Because of the high rates of complications with intestinal bypass procedures (see Bypass), the procedures mentioned before (see Scopinaro) as well as vertical gastroplasty (see Vertical Gastroplasty) were further developed and improved. Yet these procedures are still relatively invasive and irreversible, meaning that the original anatomic situation can not be reconstructed since the stomach arrangement is surgically modified to an extent beyond reconstruction. The most salubrious technique (see VGP, fig. 5) consists of diverting the stomach by creating a stomach pouch utilising mechanical staple sutures. As mentioned, an adjustable LAP-band was implanted for the first time in 1983 (see Horizontal Gastroplasty). It is considered part of the restrictive gastroplasties. Initiated by the introduction of the LAP-band insertion utilising laparoscopic techniques ("keyhole techniques"), this method began to spread rapidly in the early 90’s. To date more than 50,000 LAP-band surgeries have been performed. Since the LAP-band is implantable using minimal-invasive techniques ("keyhole techniques"), patients that are extremely, morbidly obese with heightened surgical risks benefit from the conservative entry to the abdominal cavity. Due to the absence of upper abdominal incisions, postoperative pain and the incidence of wound-healing complications and wound infections, as well as incisional hernias are drastically reduced. In addition, this method is cosmetically advantageous due to the expansion of many smaller skin scars, and it is fully reversible. The absence of lasting modifications to the anatomy of the intestinal tract, which are unavoidable in the course of the other procedures due to incisions, mechanical stomach sutures and/or bypassing of the small bowel, allows for relatively easy restoration to the original state by simply removing the band, which can be done using laparoscopic techniques in most cases.

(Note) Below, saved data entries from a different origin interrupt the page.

(** ** Facts *)

(** Ids are the keys and never exceed the high-water mark. *)
Definition registry_wf (r : AuthorityRegistry) : Prop :=
  om_wf (ar_tokens r) ∧ om_wf (ar_scope_generations r) ∧ in_range u64 (ar_high_water r) ∧
  in_range u64 (ar_epoch r) ∧ in_range u64 (ar_incarnation r) ∧
  (∀ s g, ar_scope_generations r !! s = Some g → in_range u64 g) ∧
  ∀ id t, ar_find id r = Some t → at_id t = id ∧ 1 ≤ id ≤ ar_high_water r.

Lemma new_authority_registry_wf : registry_wf new_authority_registry.
Proof. split_and!; first [done | apply om_wf_empty]. Qed.

Lemma revoke_all_find at_ reason r id :
  ar_find id (revoke_all at_ reason r).2 =
  (λ t, if negb (at_revoked t) then token_revoke at_ reason t else t) <$> ar_find id r.
Proof. unfold ar_find; simpl. apply om_lookup_map. Qed.

Lemma revoke_all_revoked at_ reason r id t :
  ar_find id (revoke_all at_ reason r).2 = Some t → at_revoked t = true.
Proof.
  rewrite revoke_all_find, fmap_Some. intros (t0 & _ & ->). destruct (at_revoked t0) eqn:E; done.
Qed.

Lemma revoke_all_wf at_ reason r : registry_wf r → registry_wf (revoke_all at_ reason r).2.
Proof.
  intros (H1 & H2 & H3 & H4 & H5 & H6 & H7). split_and!; try done.
  - simpl. by apply om_wf_map.
  - intros id t. rewrite revoke_all_find, fmap_Some. intros (t0 & Ht0 & ->). simpl.
    destruct (H7 _ _ Ht0). destruct (negb (at_revoked t0)); simpl; by split.
Qed.

(** Acceptance, spelled out. *)
Lemma ar_validate_ok token now r :
  ar_validate token now r = ok_status ↔
  (∃ stored, ar_find (at_id token) r = Some stored ∧ at_revoked stored = false) ∧
  at_incarnation token = ar_incarnation r ∧ at_epoch token = ar_epoch r ∧
  at_generation token = scope_generation (at_scope token) r ∧ expired_at token now = false.
Proof.
  unfold ar_validate, ar_check, ar_find.
  destruct (ar_tokens r !! at_id token) as [stored|]; [|by split; [|intros ((? & ? & _) & _)]].
  split.
  - intros H. repeat case_in H; try done; breflect; split_and!; eauto.
  - intros ((? & [= <-] & ->) & -> & -> & -> & ->). by rewrite !Z.eqb_refl.
Qed.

The inner diameter of the band (adjustable gastric band diameter), meaning the inner passage width (gastronoma), can be controlled rather easily from the outside utilising the ventricular system. Up until now all systems were "fixed" systems, which could not be adjusted to individual circumstances except through repeated surgeries.
All these benefits are not diminished by the disadvantages vis-à-vis the other stomach-restriction procedures with comparable reductions in weight. With a reduction of excess weight averaging at about 50% in the long-term, the LAP-band is inferior though to the stomach bypass procedures, especially to biliopancreatic diversion (70%).